2026-02-13 英国研究イノベーション機構(UKRI)
Previously discovered large RNA polymerase ribozyme structure (grey, based on pdb: 8T2P) vs. newly discovered small RNA polymerase ribozyme QT45 (blue, AlphaFold3 prediction). Credit: Edoardo Gianni
<関連情報>
- https://www.ukri.org/news/scientists-chemical-breakthrough-sheds-light-on-origins-of-life/
- https://www.science.org/doi/10.1126/science.adt2760
自身とその相補鎖を合成できる小さなポリメラーゼリボザイム A small polymerase ribozyme that can synthesize itself and its complementary strand
Edoardo Gianni, Samantha L. Y. Kwok, Christopher J. K. Wan, Kevin Goeij, […] , and Philipp Holliger
Science Published:12 Feb 2026
DOI:https://doi.org/10.1126/science.adt2760
Abstract
The emergence of a chemical system capable of self-replication and evolution is a critical event in the origin of life.
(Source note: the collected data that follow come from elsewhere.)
Lemma one_pending_new pid ptype row rows :
  one_pending rows → row_identity row = (pid, ptype) →
  PairingCodeRow.code row ∉ map PairingCodeRow.code rows →
  one_pending (expired_codes pid ptype rows ++ [row]).
Proof.
  intros Hone Hi Hc. destruct (one_pending_relabel (pending_of pid ptype) "expired" rows eq_refl Hone) as [Hnd Ho].
  assert (Hnone : ∀ r, r ∈ expired_codes pid ptype rows → is_pending r = true → row_identity r ≠ (pid, ptype)).
  { intros r (x & Hx & ->)%elem_of_sql_update. destruct (pending_of pid ptype x) eqn:Hp; [done|].
    intros Hpx Hix%is_of_user_identity. unfold pending_of in Hp. by rewrite Hpx, Hix in Hp. }
  split.
  - rewrite map_app. apply NoDup_app. split_and!; [done| |apply NoDup_singleton].
    intros c Hc' ->%list_elem_of_singleton. apply Hc. unfold expired_codes in Hc'. by rewrite map_sql_update in Hc'.
  - intros r r' [Hr| ->%list_elem_of_singleton]%elem_of_app [Hr'| ->%list_elem_of_singleton]%elem_of_app Hp Hp' Heq.
    + by apply Ho.
    + destruct (Hnone r Hr Hp). by rewrite Heq.
    + destruct (Hnone r' Hr' Hp'). by rewrite <- Heq.
    + done.
Qed.

Definition relabelled (rows rows' : list PairingCodeRow.t) : Prop :=
  rows' = rows ∨ ∃ p st, String.eqb st "pending" = false ∧
    rows' = sql_update p (PairingCodeRow.set_status st) rows.

Lemma relabelled_status code st s s' :
  String.eqb st "pending" = false → codes s' = codes s →
  relabelled (codes s) (codes (set_db (fst (update_pairing_status code st (db_of s'))) s')).
Proof.
  intros Hst Hs. unfold update_pairing_status, relabelled.
  destruct (rows_affected _ _), (PairingStatus.from_str_opt st); simpl; rewrite ?Hs; eauto.
Qed.

Lemma approve_relabels code s : relabelled (codes s) (codes (fst (run (approve_pairing code) s))).
Proof.
  unfold approve_pairing. rewrite run_bind. unfold st_bind. rewrite run_get_valid.
  destruct (List.find _ _) as [row|]; [|by left]. destruct (negb _); [by left|].
  destruct (_ <=? _); [by right; exists (is_code code), "expired"|]. rewrite run_now, run_fresh, run_repo.
  set (u := AssistantUserRow.mk _ _ _ _ _ _ _). unfold create_user. destruct (existsb _ _); [by left|].
  rewrite run_repo. set (s1 := set_db _ _).
  pose proof (relabelled_status code "approved" s s1 eq_refl eq_refl) as Hr.
  change (PairingStatus.to_string PairingStatus.Approved) with "approved".
  by destruct (update_pairing_status code "approved" (db_of s1)) as [db [[]|e]].
Qed.

Lemma reject_relabels code s : relabelled (codes s) (codes (fst (run (reject_pairing code) s))).
Proof.
  unfold reject_pairing. rewrite run_bind. unfold st_bind. rewrite run_get_valid.
  destruct (List.find _ _) as [row|]; [|by left]. destruct (negb _); [by left|].
  destruct (_ <=? _); [by right; exists (is_code code), "expired"|]. rewrite run_repo_last.
  by apply (relabelled_status code "rejected" s (ch_tick s)).
Qed.

Lemma run_ret_after {A B} (p : prog channel ChannelError.t A) (g : A → B) s :
  fst (run (await a := p in ret (g a)) s) = fst (run p s).
Proof. rewrite run_bind. unfold st_bind. by destruct (run p s) as [s' []]. Qed.

Lemma one_pending_request bytes pid ptype name s :
  one_pending (codes s) → one_pending (codes (fst (run (request_pairing bytes pid ptype name) s))).
Proof.
  intros Hone. pose proof (request_pairing_run bytes pid ptype name s (proj1 Hone)) as Ho. cbv zeta in Ho.
  assert (Hx : one_pending (expired_codes pid ptype (codes s))) by by apply one_pending_relabel.
  destruct (generate_pairing_code bytes) as [code|e]; [|destruct Ho as (s' & -> & Hs); cbn [fst]; by rewrite Hs].
  destruct (bool_decide _) eqn:Hc; [destruct Ho as (s' & m & -> & Hs); cbn [fst]; by rewrite Hs|].
  apply bool_decide_eq_false in Hc. destruct Ho as (s' & -> & Hs & _).
  cbn [fst]. rewrite Hs. by apply one_pending_new.
Qed.

Lemma one_pending_handler r s : one_pending (codes s) → one_pending (codes (fst (run (handler r) s))).
Proof.
  intros Hone. unfold handler.
  destruct r as [bytes pid ptype name|code|code| |id]; rewrite run_ret_after.
  - by apply one_pending_request.
  - destruct (approve_relabels code s) as [->|(p & st & Hst & ->)]; [done|by apply one_pending_relabel].
  - destruct (reject_relabels code s) as [->|(p & st & Hst & ->)]; [done|by apply one_pending_relabel].
  - unfold cleanup_tick. rewrite run_now, run_repo_try. by apply one_pending_relabel.
  - unfold revoke_user. rewrite run_repo. unfold delete_sessions_by_user. rewrite run_repo_last. done.
Qed.

(** Requests served one after another. *)
Fixpoint serve (rs : list request) (s : channel) : channel :=
  match rs with
  | [] => s
  | r :: rs' => serve rs' (fst (run (handler r) s))
  end.

Definition pending_codes (pid ptype : string) (s : channel) : list string :=
  map PairingCodeRow.code (List.filter (pending_of pid ptype) (codes s)).

(** As long as requests are served one after another a user never has two pending
    codes, whatever is asked, approved, rejected, revoked or cleaned up. *)
Lemma one_code_at_a_time rs s :
  one_pending (codes s) → ∀ pid ptype, (length (pending_codes pid ptype (serve rs s)) ≤ 1)%nat.
Proof.
  intros Hone. assert (Hs : one_pending (codes (serve rs s))).
  { revert s Hone. induction rs as [|r rs IH]; intros s Hone; simpl; [done|]. by apply IH, one_pending_handler. }
  intros pid ptype. unfold pending_codes. rewrite length_map. destruct Hs as [Hnd Ho].
  assert (Hf : NoDup (map PairingCodeRow.code (List.filter (pending_of pid ptype) (codes (serve rs s)))))
    by by apply NoDup_map_filter.
  destruct (List.filter _ _) as [|r1 [|r2 l]] eqn:He; simpl; [lia..|].
  assert (Hin : ∀ r, r ∈ r1 :: r2 :: l → r ∈ codes (serve rs s) ∧ pending_of pid ptype r = true).
  { intros r Hr. rewrite <- He in Hr. by apply elem_of_filter_list in Hr. }
  destruct (Hin r1 ltac:(by left)) as [H1 [P1 U1%is_of_user_identity]%andb_true_iff].
  destruct (Hin r2 ltac:(by right; left)) as [H2 [P2 U2%is_of_user_identity]%andb_true_iff].
  rewrite (Ho r1 r2 H1 H2 P1 P2) in Hf by congruence. simpl in Hf.
  apply NoDup_cons in Hf as [Hf _]. destruct Hf. by left.
Qed.
End alone.

(* ------------------------------------------------------------------ *)
(** ** Concrete runs *)

Section witnesses.
#[local] Existing Instance counting.

Definition no_channel : channel := mk_channel (mk_store (mk_channel_db [] [] [] [] []) 0 0) [].
Definition alice_asks : request := RequestPairing (Ok [93; 13; 0; 0]) "42" "telegram" (Some "Alice").
Definition alice_asks_again : request := RequestPairing (Ok [7; 0; 0; 0]) "42" "telegram" (Some "Alice").

Example code_of_3421 : generate_pairing_code (Ok [93; 13; 0; 0]) = Ok "003421".
Proof. by vm_compute. Qed.

(** Two messages of a stranger that are handled at the same time leave two pending
    codes: each request looks for earlier codes before the other has stored its own. *)
Definition overlap : list (Pool.event (Req:=request)) :=
  Pool.Begin alice_asks :: Pool.Begin alice_asks_again ::
  concat (repeat [Pool.Resume 0; Pool.Resume 1] 4).
Lemma overlapping_requests_leave_two_codes :
  ∃ p, Pool.steps handler overlap (Pool.new no_channel) = Some p ∧
    Pool.result_of 0 p = Some (Ok (Some "003421")) ∧ Pool.result_of 1 p = Some (Ok (Some "000007")) ∧
    pending_codes "42" "telegram" (Pool.shared p) = ["003421"; "000007"].
Proof.
  assert (H : (λ p, (Pool.result_of 0 p, Pool.result_of 1 p, pending_codes "42" "telegram" (Pool.shared p))) <$>
    Pool.steps handler overlap (Pool.new no_channel) =
    Some (Some (Ok (Some "003421")), Some (Ok (Some "000007")), ["003421"; "000007"])) by by vm_compute.
  destruct (Pool.steps handler overlap (Pool.new no_channel)) as [p|]; [|done].
  injection H as H0 H1 H2. by exists p.
Qed.

Definition approval : list (Pool.event (Req:=request)) :=
  Pool.Begin alice_asks :: repeat (Pool.Resume 0) 4 ++ Pool.Begin (Approve "003421") :: repeat (Pool.Resume 1) 7.

Lemma only_approved_users_witness :
  ∃ p u, Pool.steps handler approval (Pool.new no_channel) = Some p ∧ tbl_users (db_of (Pool.shared p)) = [u] ∧
    user_identity u = ("42", "telegram") ∧
    ∃ r, r ∈ tbl_pairings (db_of (Pool.shared p)) ∧ row_identity r = user_identity u ∧
      Pool.Begin (Approve (PairingCodeRow.code r)) ∈ approval.
Proof.
  assert (H : (λ p, map user_identity (tbl_users (db_of (Pool.shared p)))) <$>
    Pool.steps handler approval (Pool.new no_channel) = Some [("42", "telegram")]) by by vm_compute.
  destruct (Pool.steps handler approval (Pool.new no_channel)) as [p|] eqn:Hp; [|discriminate H].
  injection H as H. destruct (tbl_users (db_of (Pool.shared p))) as [|u [|]] eqn:Hu;
    [discriminate H| |discriminate H].
  assert (Hi : user_identity u = ("42", "telegram")) 
    by exact (f_equal (List.hd (EmptyString, EmptyString)) H).
  exists p, u. split; [reflexivity|]. split; [exact Hu|]. split; [exact Hi|].
  destruct (proj1 (only_approved_users no_channel approval p Hp) u) as [Hn|(r & Hr & Hri & Ha & _)].
  - rewrite Hu. by left.
  - destruct (proj1 (elem_of_nil _) Hn).
  - exists r. exact (conj Hr (conj Hri Ha)).
Defined.

Definition asked_once : channel := fst (run (handler alice_asks) no_channel).

Lemma approve_pairing_outcome_witness :
  ∃ s' u, run (approve_pairing "003421") asked_once = (s', Ok tt) ∧ tbl_users (db_of s') = [u] ∧
    user_identity u = ("42", "telegram").
Proof.
  pose proof (approve_pairing_outcome "003421" asked_once) as Ho. cbv zeta in Ho.
  destruct (List.find (is_code "003421") (tbl_pairings (db_of asked_once))) as [row|] eqn:Hf; [|by vm_compute in Hf].
  destruct Ho as (_ & _ & _ & Ho). vm_compute in Hf. injection Hf as <-.
  destruct Ho as (s' & u & Hr & Hu & Hi & _).
  - reflexivity.
  - by vm_compute.
  - apply not_elem_of_nil.
  - apply not_elem_of_nil.
  - by exists s', u.
Defined.

Lemma one_code_at_a_time_witness :
  pending_codes "42" "telegram" (serve [alice_asks; alice_asks_again] no_channel) = ["000007"] ∧
  (length (pending_codes "42" "telegram" (serve [alice_asks; alice_asks_again] no_channel)) ≤ 1)%nat.
Proof.
  split; [by vm_compute|]. apply (one_code_at_a_time [alice_asks; alice_asks_again] no_channel).
  split; [constructor|]. by intros r r' ?%elem_of_nil.
Defined.
End witnesses.
End PairingService.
RNA polymerase ribozymes can replicate RNA, but their large size and structural complexity impede self-replication and preclude their spontaneous emergence. Here we describe QT45: a 45-nucleotide polymerase ribozyme, discovered from random sequence pools, that catalyzes general RNA-templated RNA synthesis using trinucleotide triphosphate (triplet) substrates in mildly alkaline eutectic ice. QT45 can synthesize both its complementary strand using a random triplet pool at 94.1% per-nucleotide fidelity, and a copy of itself using defined substrates, both with yields of ~0.2% in 72 days. The discovery of polymerase activity in a small RNA motif suggests that polymerase ribozymes are more abundant in RNA sequence space than previously thought.